Karanlıktan çıktıklarını gördüm. Birbirlerine o kadar odaklanmışlardı ki benim orada elim kolum bağlı, savaşın ortasına atılmış bir parça kumaş gibi durduğumu fark etmediler. Ses çıkarmaya çalıştım ama gözlerini kan bürümüştü."İstersen ipleri çözebilirim." Dediğini duydum Zemo'nun. "Ya da seni eksi kırk derecelik soğuğa bırakıp gidebilirim. Burada olduğundan şüphelenmezler bile. Bunu ister misin?"

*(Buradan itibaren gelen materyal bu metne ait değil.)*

Lemma granted_requests_bounded_witness :
  length (span (from_secs 59) MINUTE (snd (foldl (exec demo_key) (new_limiter, []) demo_events_start))) = 4%nat
  /\ Z.of_nat (length (span (from_secs 59) MINUTE
        (snd (foldl (exec demo_key) (new_limiter, []) demo_events_start)))) <= 2 * requests_per_minute demo_rate.
Proof.
  split; [vm_compute; reflexivity|].
  refine (proj1 (granted_requests_bounded demo_key demo_rate 0 demo_events_start _ _ _ (from_secs 59))).
  - split; split; simpl; lia.
  - cbn [map fst demo_events_start demo_events].
    repeat (apply SSorted_cons; [|repeat (apply Forall_cons; split; [unfold from_secs; lia|]); apply Forall_nil; exact I]).
    apply SSorted_nil.
  - repeat (apply Forall_cons; split; [unfold uses; simpl; auto|]). apply Forall_nil. exact I.
Defined.
(** A WASM tool's request is allowed exactly when the URL parses, its
    scheme is https (unless http was allowed) and some endpoint pattern
    covers the host (equal, or a proper subdomain for [*.domain]), the
    normalised path starts with its prefix and its methods include the
    method; an allowed URL has no user information and its path is normal;
    and a refusal says which of the three failed. *)
Theorem validate_spec url_parse decode v url method :
  (validate url_parse decode v url method = Allowed <->
     exists parsed, parse_url url_parse decode url = Ok parsed
       /\ (require_https v = true -> scheme parsed = "https"%string)
       /\ exists p, p ∈ patterns v /\ pattern_covers (ep_host p) (host parsed)
            /\ path_allowed parsed p = true /\ method_allowed p method)
  /\ (validate url_parse decode v url method = Allowed ->
        exists u parsed, url_parse url = Ok u /\ u_username u = EmptyString /\ u_password u = None
          /\ parse_url url_parse decode url = Ok parsed
          /\ normalize_path decode (u_path u) = Ok (path parsed))
  /\ (forall h, validate url_parse decode v url method = Denied (HostNotAllowed h) ->
        host_allowed v h = false)
  /\ (forall m h, validate url_parse decode v url method = Denied (MethodNotAllowed m h) ->
        m = method /\ exists p, p ∈ patterns v /\ pattern_covers (ep_host p) h /\ ~ method_allowed p method).
Proof.
  assert (validate url_parse decode v url method = Allowed ->
     exists parsed, parse_url url_parse decode url = Ok parsed
       /\ (require_https v = true -> scheme parsed = "https"%string)
       /\ exists p, p ∈ patterns v /\ pattern_covers (ep_host p) (host parsed)
            /\ path_allowed parsed p = true /\ method_allowed p method) as Hfwd.
  { unfold validate. case_bool_decide; [done|]. destruct (parse_url _ _ url) as [parsed|]; [|done].
    destruct (require_https v && _) eqn:Hh; [done|].
    destruct (existsb _ (patterns v)) eqn:He; [|by repeat case_bool_decide].
    intros _. exists parsed. split_and!; [done| |].
    - intros Hr. rewrite Hr in Hh. by apply negb_false_iff, String.eqb_eq in Hh.
    - apply existsb_elem in He as (p & Hin & Hm). apply pattern_matches_spec with (parsed := parsed) in Hm as (?&?&?); [|done|done].
      exists p. split_and!; [done|by apply host_matches_spec|done|done]. }
  split_and!.
  - split; [exact Hfwd|]. intros (parsed & Hp & Hr & p & Hin & Hc & Hpa & Hm). unfold validate.
    rewrite bool_decide_eq_false_2 by (intros Hnil; rewrite Hnil in Hin; set_solver). rewrite Hp.
    destruct (require_https v); simpl; [rewrite Hr by done; simpl|];
    (destruct (existsb _ (patterns v)) eqn:He; [done|]; rewrite existsb_false_elem in He;
     specialize (He p Hin); apply not_true_iff_false in He; destruct He;
     apply pattern_matches_spec with (parsed := parsed); [done|done|];
     split_and!; [by apply host_matches_spec|done|done]).
  - intros Ha. destruct (Hfwd Ha) as (parsed & Hp & _).
    destruct (parse_url_safe _ _ _ _ Hp) as (_ & u & ? & ? & ? & ?). by exists u, parsed.
  - intros h. unfold validate. case_bool_decide; [done|]. destruct (parse_url _ _ url); [|done].
    destruct (_ && _); [done|]. destruct (existsb _ _); [done|].
    case_bool_decide as Hf; [|by case_bool_decide]. intros [= <-]. by apply filter_nil_iff.
  - intros m h. unfold validate. case_bool_decide; [done|]. destruct (parse_url _ _ url) as [parsed|]; [|done].
    destruct (_ && _); [done|]. destruct (existsb _ (patterns v)) eqn:He; [done|].
    case_bool_decide; [done|]. case_bool_decide as Hf; [done|]. intros [= <- <-]. split; [done|].
    rewrite filter_nil_iff, existsb_ext_filter, not_false_iff_true, existsb_elem in Hf.
    destruct Hf as (p & Hin & Hf). apply andb_true_iff in Hf as [Hh Hpa].
    exists p. split_and!; [done|by apply host_matches_spec|]. intros Hm.
    rewrite existsb_false_elem in He. specialize (He p Hin). apply not_true_iff_false in He. apply He.
    by apply pattern_matches_spec with (parsed := parsed).
Qed.

(** The proxy's decision.  A request is refused exactly when no domain
    of the allowlist covers its host; credentials are injected only into
    requests to covered hosts, and are those of a mapping one of whose
    patterns covers the host, every earlier mapping covering it in no
    pattern; a plain [Allow] means that no mapping covers it.  A wildcard
    [*.domain] of the allowlist covers the bare domain too, one of a mapping
    does not. *)
Theorem decide_request_spec {L : Type} domains (maps : list (@CredentialMapping L)) rq :
  let d := mkDecider (new_allowlist domains) maps in
  let h := rq_host rq in
  let uses m := exists pat, pat ∈ host_patterns m /\ pattern_covers (to_lowercase pat) (to_lowercase h) in
  ((exists reason, decide_request d rq = Deny reason) <-> ~ exists dom, dom ∈ domains /\ domain_covers dom h)
  /\ (forall s l, decide_request d rq = AllowWithCredentials s l ->
        (exists dom, dom ∈ domains /\ domain_covers dom h)
        /\ exists before m after, maps = before ++ m :: after /\ secret_name m = s /\ location m = l
             /\ uses m /\ Forall (fun m' => ~ uses m') before)
  /\ (decide_request d rq = Allow -> Forall (fun m => ~ uses m) maps).
Proof.
  intros d h uses.
  assert (forall m, existsb (host_matches_pattern (to_lowercase h)) (host_patterns m) = true <-> uses m) as Huses.
  { intros m. rewrite existsb_elem. unfold uses. by setoid_rewrite host_matches_pattern_spec. }
  assert (forall m, existsb (host_matches_pattern (to_lowercase h)) (host_patterns m) = false -> ~ uses m) as Hnot.
  { intros m Hm Hu. apply Huses in Hu. congruence. }
  pose proof (domain_allowed_spec domains h) as Hdom. unfold decide_request, find_credential. simpl. fold h.
  destruct (domain_allowed (new_allowlist domains) h) as [|reason]; cycle 1.
  { split_and!; [|done|done]. split; [|by eexists]. intros _ He. by apply Hdom in He. }
  assert (exists dom, dom ∈ domains /\ domain_covers dom h) as Hcov by by apply Hdom.
  clear Hdom. induction maps as [|m maps IH]; simpl.
  { split_and!; [split; [by intros [? ?]|by intros []]|done|by constructor]. }
  destruct (existsb (host_matches_pattern (to_lowercase h)) (host_patterns m)) eqn:Hm.
  - split_and!; [split; [by intros [? ?]|by intros []]| |done]. intros s l [= <- <-]. split; [done|].
    exists [], m, maps. split_and!; [done|done|done|by apply Huses|constructor].
  - destruct IH as (IH1 & IH2 & IH3). split_and!; [exact IH1| |].
    + intros s l Hd. destruct (IH2 s l Hd) as (_ & before & m' & after & -> & ? & ? & ? & ?).
      split; [done|]. exists (m :: before), m', after. split_and!; [done|done|done|done|].
      constructor; [by apply Hnot|done].
    + intros Ha. constructor; [by apply Hnot|by apply IH3].
Qed.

Başımı iki yana salladım. Donarak ölmek... bunu elbette istemezdim. Düşüncesi bile beni titretti.
Ağzıma bağlanmış beze rağmen bir şeyler demeye çalıştım ama hemen beni susturdu. "Büyük yüzleşmeyi izlemek istemiyor musun? Uzunca bir süre baş aktörler Stark'ın ebeveynleri olur diye düşünmüştüm ama anlaşılan büyük bir rakip çıktı." Kucağıma iyice yaklaşıp fısıldadı. "Sen."
Bu konuyla ne alakam olduğunu bilmiyordum. İkisi de çok sevdiğim kişilerdi, Tony benim dostumdu, Steve de öyle. Yani ortalıkta beni ilgilendiren bir şey yoktu. Bu onların kavgasıydı, bir ton şeyin birleşmesiyle ortaya çıkmıştı ve o bir ton şeyin içinde ben yoktum.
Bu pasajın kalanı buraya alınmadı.